(15)楽な姿勢
楽な姿勢でいれば疲れることはない。疲れるのは楽な姿勢をしていないからである。そんなことは当たり前だっ! と怒る方もおられようが、まあそこは、板わさ[蒲鉾のスライスを茹で、それを盛りつけた皿に、少量の出汁醤油と山葵{擂り下ろした本山葵なら猶更よい}を垂らし、酒や温かいご飯に添えて召し上がるという安価で涎の出そうな一品^^]などで盛り上がっていただき、お許しを願いたい。^^
とある街の通勤電車に揺られ、箱宮は今朝も勤務地の庁舎へと向かっていた。馴れているとはいえ、残業続きでは疲れるのも無理はない。箱宮も例外ではなかった。
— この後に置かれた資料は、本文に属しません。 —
(** * Sailing-vessel simulation core: wind, sails, rudder, turrets, deck walkability

    A shallow embedding of the simulation core of the pirate game
    (Ship, SailModule, CannonModule, WheelModule, WorldManager), of the
    parts of Game, Cannonball, Player, Enemy and the helpers around it,
    and the proofs of the properties its specification states.

    JavaScript numbers are modelled as real numbers: [Math.PI] is [PI],
    [Math.cos] is [cos], and so on; rounding is not modelled.  Every effect
    of the source is explicit: [Date.now()] and [Math.random()] are extra
    arguments, console output and projectile spawning are returned as a list
    of events, and the physics body is a record passed through the calls.
    A drawing context is given by its current transformation matrix, which
    is what [isPointInPath] reads of it. *)

From Stdlib Require Import Reals Lra Lia List String ZArith Bool.
Import ListNotations.
Open Scope R_scope.

(** ** JavaScript arithmetic on reals *)

Module JS.

Definition ltb (a b : R) : bool := if Rlt_dec a b then true else false.
Definition leb (a b : R) : bool := if Rle_dec a b then true else false.
Definition gtb (a b : R) : bool := ltb b a.
Definition geb (a b : R) : bool := leb b a.
Definition eqb (a b : R) : bool := if Req_dec_T a b then true else false.

(** [Math.trunc]: rounding toward zero. *)
Definition trunc (q : R) : Z := if Rle_dec 0 q then Zfloor q else Zceil q.

(** The remainder operator [x % y]: the result takes the sign of [x]. *)
Definition rem (x y : R) : R := x - y * IZR (trunc (x / y)).

(** [Math.atan2(y, x)] (signed zeros are not distinguished). *)
Definition atan2 (y x : R) : R :=
  if Rlt_dec 0 x then atan (y / x)
  else if Rlt_dec x 0 then
         (if Rle_dec 0 y then atan (y / x) + PI else atan (y / x) - PI)
  else if Rlt_dec 0 y then PI / 2
  else if Rlt_dec y 0 then - (PI / 2)
  else 0.

(** [while (x > bound) x -= step], run for at most [fuel] iterations. *)
Fixpoint whileAboveSub (fuel : nat) (bound step x : R) : R :=
  match fuel with
  | O => x
  | S f => if Rlt_dec bound x then whileAboveSub f bound step (x - step) else x
  end.

(** [while (x >= bound) x -= step]. *)
Fixpoint whileAtLeastSub (fuel : nat) (bound step x : R) : R :=
  match fuel with
  | O => x
  | S f => if Rle_dec bound x then whileAtLeastSub f bound step (x - step) else x
  end.

(** [while (x < bound) x += step]. *)
Fixpoint whileBelowAdd (fuel : nat) (bound step x : R) : R :=
  match fuel with
  | O => x
  | S f => if Rlt_dec x bound then whileBelowAdd f bound step (x + step) else x
  end.

(** Number of iterations that suffices for the angle-wrapping loops on [x]:
    each iteration moves [x] by a full turn toward the target interval. *)
Definition turns (x : R) : nat := S (Z.to_nat (Zceil (Rabs x / (2 * PI)))).

(** [while (a > Math.PI) a -= Math.PI * 2; while (a < -Math.PI) a += Math.PI * 2;] *)
Definition wrapPi (a : R) : R :=
  let a1 := whileAboveSub (turns a) PI (PI * 2) a in
  whileBelowAdd (turns a) (- PI) (PI * 2) a1.

(** [while (a < 0) a += Math.PI * 2; while (a >= Math.PI * 2) a -= Math.PI * 2;] *)
Definition wrapTwoPi (a : R) : R :=
  let a1 := whileBelowAdd (turns a) 0 (PI * 2) a in
  whileAtLeastSub (turns a) (PI * 2) (PI * 2) a1.

End JS.

(** ** Vectors and the physics body (Matter.js collaborator) *)

Record Vec : Type := mkVec { vx : R; vy : R }.

Module Matter.

Record Body : Type := mkBody {
  position : Vec;
  velocity : Vec;
  angle : R;
  angularVelocity : R;
  force : Vec;
  torque : R
}.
『次はぁ~鼻毛ぇ~鼻毛ですぅ~~。毛抜線はお乗り換えでございますぅ~~』
もう鼻毛か…と、吊革に掴りながらウトウトしていた箱宮は馴れで目覚めた。いつの間にか両脚は、くの字のように折れ曲がり、無意識で楽な姿勢になっていた。箱宮が目を開けた途端、電車は鼻毛の駅ホームへ、スゥ~っと滑らかに侵入し、停車した。乗降ドアが自動に開き、次々と乗客が降りていく。箱宮もその流れに巻き込まれるかのように降りていった。だがどういう訳か、両脚は、くの字の姿勢を保ったままなのである。周囲の者から見れば、ぎこちない姿に見えなくもない。別に悪いことをしている訳ではないから傍目を気にする必要はないが、どうも不格好この上ない。だが、箱宮はすっかり疲れていた。疲れ果てていた。両脚は意思とは裏腹に、くの字の姿勢で改札口へと向かっていたのである。その後、改札口を出た箱宮は、くの字の姿勢を保ったまま入庁した。